Sravya, the Genesis

A Spark at the Stanford Executive Program

June 2025 was a turning point. I found myself in the thick of the Stanford Executive Program, six weeks of full-time classes on the beautiful Stanford campus. Strategy, leadership, culture, communications, AI, and more. It was like a compressed MBA, taught by some of the best minds in the world. It was intense and exhilarating.

And the reading. My god, the reading. Every class came with loads of it! Case studies. Book chapters. Sometimes more than one per session. Enough to bury anyone.

But here’s the thing. I don’t really “read” anymore. I used to read a lot of books and long form content. But then life got too busy, and I found it increasingly hard to sit down and read at length. These days I listen instead of reading. Podcasts, audiobooks, interviews, even research papers if I can get them in audio. I listen while jogging, commuting, making coffee.

So staring at this mountain of reading at Stanford, I wondered, what if I didn’t read any of it? What if I could listen to it instead? Could I turn every case study and assigned chapter into a personal podcast feed?
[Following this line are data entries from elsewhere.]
(** *** Panics *)

(** The type in the header is that of the record's Go type; [13] is HINFO. *)
Definition data_type (d : RData) : option Z :=
  match d with
  | RD_A _ => Some dns.TypeA | RD_AAAA _ => Some dns.TypeAAAA | RD_CNAME _ => Some dns.TypeCNAME
  | RD_TXT _ => Some dns.TypeTXT | RD_NS _ => Some dns.TypeNS | RD_MX _ _ => Some dns.TypeMX
  | RD_SRV _ _ _ _ => Some dns.TypeSRV | RD_CAA _ _ _ => Some dns.TypeCAA | RD_PTR _ => Some dns.TypePTR
  | RD_TLSA _ _ _ _ => Some dns.TypeTLSA | RD_DS _ _ _ _ => Some dns.TypeDS
  | RD_SOA _ _ _ _ _ _ _ => Some dns.TypeSOA | RD_NSEC _ _ => Some dns.TypeNSEC
  | RD_DNSKEY _ _ _ _ => Some dns.TypeDNSKEY | RD_RRSIG _ _ _ _ _ _ _ _ _ => Some dns.TypeRRSIG
  | RD_HINFO _ _ => Some 13 | RD_OPT => Some dns.TypeOPT
  | RD_nil_RRSIG | RD_other _ => None
  end.
Definition well_typed (r : RR) : Prop :=
  match Data r with
  | RD_nil_RRSIG => False
  | RD_other _ => ∀ d, data_type d ≠ Some (rr_type r)
  | d => data_type d = Some (rr_type r)
  end.
Definition longer_text (a e : RR) : Prop :=
  match Data a, Data e with RD_TXT txt, RD_TXT txt' => (length txt' < length txt)%nat | _, _ => False end.

Lemma same_None {A} `{EqDecision A} i f (x y : A) next : same i f x y next = None → next = None.
Proof. unfold same. by case_decide. Qed.
Lemma Txt_loop_None i txt txt' : Txt_loop i txt txt' = None → (length txt' < length txt)%nat.
Proof.
  revert txt'. induction txt as [|t txt IH]; intros [|t' txt']; simpl; try done; [lia|].
  intros H%same_None%IH. lia.
Qed.
Lemma Section_data_None i a e :
  well_typed a → well_typed e → rr_type a = rr_type e → Section_data i a e = None → longer_text a e.
Proof.
  unfold well_typed, Section_data, longer_text. intros Ha He Ht Hs. rewrite <-Ht in He.
  destruct (Data a) eqn:Ea, (Data e) eqn:Ee; try done;
    try (by rewrite <-Ha in He); try (by specialize (He (Data a)); rewrite Ea in He);
    try (by eapply Txt_loop_None); by repeat apply same_None in Hs.
Qed.
Lemma Section_rr_None i a e :
  well_typed a → well_typed e → Section_rr i a e = None → longer_text a e.
Proof.
  intros Ha He. unfold Section_rr.
  assert (Hn : ∀ r, well_typed r → non_nil r = true) by (intros r; unfold well_typed, non_nil; by destruct (Data r)).
  rewrite (Hn a Ha), (Hn e He). cbn [andb negb]. intros H%same_None. destruct (negb _ && _ && _); [done|].
  unfold same in H. case_decide; [|done]. by eapply Section_data_None.
Qed.
Lemma Section_loop_None i rr section :
  length rr = length section → Forall well_typed rr → Forall well_typed section →
  Section_loop i rr section = None → ∃ a e, a ∈ rr ∧ e ∈ section ∧ longer_text a e.
Proof.
  revert i section. induction rr as [|a rr IH]; intros i [|e section] Hl Ha He; try done. simpl in *.
  apply Forall_cons in Ha as [Ha Hrr], He as [He Hsec].
  destruct (Section_rr i a e) as [[err|]|] eqn:E; [done| |].
  - intros (a' & e' & ? & ? & ?)%IH; [|lia|done|done]. exists a', e'. set_solver.
  - intros _. exists a, e. apply Section_rr_None in E; [|done..]. set_solver.
Qed.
I had been deeply immersed in the evolution of Generative AI since 2023 and I knew that building an app that did exactly this was possible using the current state of AI. But where would I find the time to develop this app?

Vibe Coding

A few weeks before Stanford, back at work, a colleague showed me Google Firebase’s App Prototyping agent. You simply describe what you want and it generates a working app. It’s called vibe coding, a term coined by Andrej Karpathy in early 2025:

“There’s a new kind of coding I call ‘vibe coding,’ where you fully give in to the vibes, embrace exponentials, and forget that the code even exists.”
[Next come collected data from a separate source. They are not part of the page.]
Lemma append_Answer_nil c : append_Answer [] c = c.
Proof. destruct c. unfold append_Answer, set_Answer, set_sections. simpl. by rewrite app_nil_r. Qed.
Lemma append_Additional_nil c : append_Additional [] c = c.
Proof. destruct c. unfold append_Additional, set_sections. simpl. by rewrite app_nil_r. Qed.
Lemma append_Additional_app l1 l2 c :
  append_Additional l2 (append_Additional l1 c) = append_Additional (l1 ++ l2) c.
Proof. unfold append_Additional, set_sections. simpl. by rewrite <-app_assoc. Qed.

(** [addNSec] only touches the response code and the authority section. *)
Lemma addNSec_cases (z : Zone T) name qtype c :
  (dnssec c = false ∧ addNSec z name qtype c = c)
  ∨ (dnssec c = true ∧ ∃ bitmap,
      addNSec z name qtype c
      = append_Authority [NSEC_rr name bitmap (SOA_MinTtl (SOA (Config z)))]
          (set_Res (if decide (name = Name z) then dns.RcodeSuccess
                    else if Res c =? dns.RcodeNameError then dns.RcodeSuccess else Res c) c)
      ∧ (bitmap = NsecBitmapNameError ∨ ∃ b, bitmap = FilterNsecBitmap qtype b)).
Proof.
  unfold addNSec. destruct (dnssec c) eqn:Hd; simpl; [right|left; done]. split; [done|].
  assert (Hc : set_Res (Res c) c = c) by by destruct c.
  repeat case_match; eexists; split; rewrite ?Hc; eauto.
Qed.

Lemma addNSec_Answer (z : Zone T) name qtype c : Answer (addNSec z name qtype c) = Answer c.
Proof. destruct (addNSec_cases z name qtype c) as [[_ ->]|(_ & b & -> & _)]; done. Qed.
Lemma addNSec_Additional (z : Zone T) name qtype c :
  Additional (addNSec z name qtype c) = Additional c.
Proof. destruct (addNSec_cases z name qtype c) as [[_ ->]|(_ & b & -> & _)]; done. Qed.
Lemma addNSec_dnssec (z : Zone T) name qtype c : dnssec (addNSec z name qtype c) = dnssec c.
Proof. destruct (addNSec_cases z name qtype c) as [[_ ->]|(_ & b & -> & _)]; done. Qed.
Lemma addNSec_QType (z : Zone T) name qtype c :
  Request.QType (addNSec z name qtype c) = Request.QType c.
Proof. destruct (addNSec_cases z name qtype c) as [[_ ->]|(_ & b & -> & _)]; done. Qed.

(** Response codes of [resolve]: with DNSSEC a missing name is answered with an
    NSEC record and no error. *)
Definition rcode_ok c : Prop :=
  Res c = dns.RcodeSuccess ∨ Res c = dns.RcodeServerFailure
  ∨ Res c = dns.RcodeNameError ∧ dnssec c = false.

Lemma rcode_ok_success c : Res c = dns.RcodeSuccess → rcode_ok c.
Proof. by left. Qed.
Lemma rcode_ok_servfail c : Res c = dns.RcodeServerFailure → rcode_ok c.
Proof. by right; left. Qed.
Lemma addNSec_rcode (z : Zone T) name qtype c :
  Res c = dns.RcodeNameError ∨ rcode_ok c → rcode_ok (addNSec z name qtype c).
Proof.
  intros Hc.
  destruct (addNSec_cases z name qtype c) as [[Hd ->]|(Hd & b & -> & _)].
  - destruct Hc as [Hc|]; [|done]. right; right. done.
  - unfold rcode_ok in *. simpl. case_decide; [by left|].
    destruct (Z.eqb_spec (Res c) dns.RcodeNameError); [by left|]. naive_solver.
Qed.
End context.
#[export] Hint Rewrite @addNSec_Answer @addNSec_Additional @addNSec_dnssec @addNSec_QType : z42.
#[export] Hint Resolve rcode_ok_success rcode_ok_servfail addNSec_rcode : post.

Section facts.
Context {T : Type → Type} `{!IRadix T} {S : Type} `{!DataStore T S, !Outside S}.
Context {F : Type} `{!Float64 F}.
Variable unicode_lower : string → string.
Variable Fqdn : string → string.
Variable geoip : GeoIp F.
Implicit Types (c : RequestContext T) (z : Zone T).
Abbreviation raw := (raw_name unicode_lower).

(** ** Generated records *)
Lemma generate_owner mk t name ttl ips :
  Forall (λ r, rr_name r = name ∧ rr_type r = t) (generate mk t name ttl ips).
Proof. unfold generate. by apply Forall_fmap, Forall_true. Qed.

(** [r] is an address record of one of the given hosts. *)
Definition glue_record (hosts : list string) (r : RR) : Prop :=
  rr_name r ∈ hosts ∧ (rr_type r = dns.TypeA ∨ rr_type r = dns.TypeAAAA).

(** ** Glue *)
Definition adds_glue (hosts : list string) c c' : Prop :=
  ∃ l, c' = append_Additional l c ∧ Forall (glue_record hosts) l.

Lemma adds_glue_refl hosts c : adds_glue hosts c c.
Proof. exists []. by rewrite append_Additional_nil. Qed.
Lemma adds_glue_trans hosts c1 c2 c3 :
  adds_glue hosts c1 c2 → adds_glue hosts c2 c3 → adds_glue hosts c1 c3.
Proof.
  intros (l1 & -> & ?) (l2 & -> & ?). exists (l1 ++ l2).
  rewrite append_Additional_app, Forall_app. done.
Qed.
Lemma adds_glue_generate mk t hosts host ttl ips c :
  host ∈ hosts → t = dns.TypeA ∨ t = dns.TypeAAAA →
  adds_glue hosts c (append_Additional (generate mk t host ttl ips) c).
Proof.
  intros Hh Ht. eexists. split; [done|].
  eapply Forall_impl; [apply generate_owner|]. intros r [E1 E2].
  unfold glue_record. by rewrite E1, E2.
Qed.
Hint Resolve adds_glue_refl : post.

Lemma glue_A_post z c hosts host l :
  host ∈ hosts → post (S:=S) (glue_A geoip z c host l) (adds_glue hosts c).
Proof.
  intros Hh. unfold glue_A. posts; [|by auto with post].
  apply adds_glue_generate; auto.
Qed.
Lemma glue_AAAA_post z c hosts host l :
  host ∈ hosts → post (S:=S) (glue_AAAA geoip z c host l) (adds_glue hosts c).
Proof.
  intros Hh. unfold glue_AAAA. posts; [|by auto with post].
  apply adds_glue_generate; auto.
Qed.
The idea is to let the AI write the code, test it, fix it, and iterate till it works. You guide it with prompts, course-correct where needed, and accept the messiness. You never read the actual code!

I had been thinking about vibe coding since then. Could this really work beyond toy demos? Were the critics right about fragile architectures, spaghetti code, security holes waiting to happen? I wanted to know for myself which made this the perfect experiment; kill two birds with one stone. Try vibe coding, and maybe solve my reading overload at Stanford!

The Vision: Auto-Podcastify My Stanford Readings

The idea took shape. Build an app that converts assigned readings into a podcast. Drop in a PDF or a chapter, get back a narrated audio file. Stitch them together, and I’d have my own SEP podcast feed to queue on a morning run.

This was the genesis of Sravya: an app that let’s you Read Less, Listen More.

It sounded simple, but building this would be anything but trivial. I didn’t want the app to create dumb read-aloud versions of text. It couldn’t be your basic text-to-speech. It needed to be smart to not read boilerplate headers and footers. It needed to know how to handle inherently visual artifacts like charts and illustrations. It had to sound good - like it was really meant to be heard as audio.

AI could probably get me there, but only if I told it clearly what I wanted. With these systems, vague instructions give you unusable results. Garbage in, garbage out.

Writing the Spec

So I needed a product specification first. I began by talking to ChatGPT, using voice dictation to dump my messy, half-formed ideas. The AI turned my ramblings into a rough product spec, something that started to look like real requirements. It listed features, inputs and outputs, a user flow, even some edge cases. I was vibe speccing.

Of course it wasn’t perfect. I had to push back, refine, add detail, re-explain things I hadn’t been clear about. We went back and forth. Each round improved the spec until it started to feel like something I could actually build from. When it felt close, I asked ChatGPT to break it into milestones. I knew from experience that if you throw a huge, complex project at these AI tools all at once, they choke. But if you build step by step, they have a fighting chance.

Armed with a spec and a set of milestones, I opened up Firebase Studio and got to vibe coding.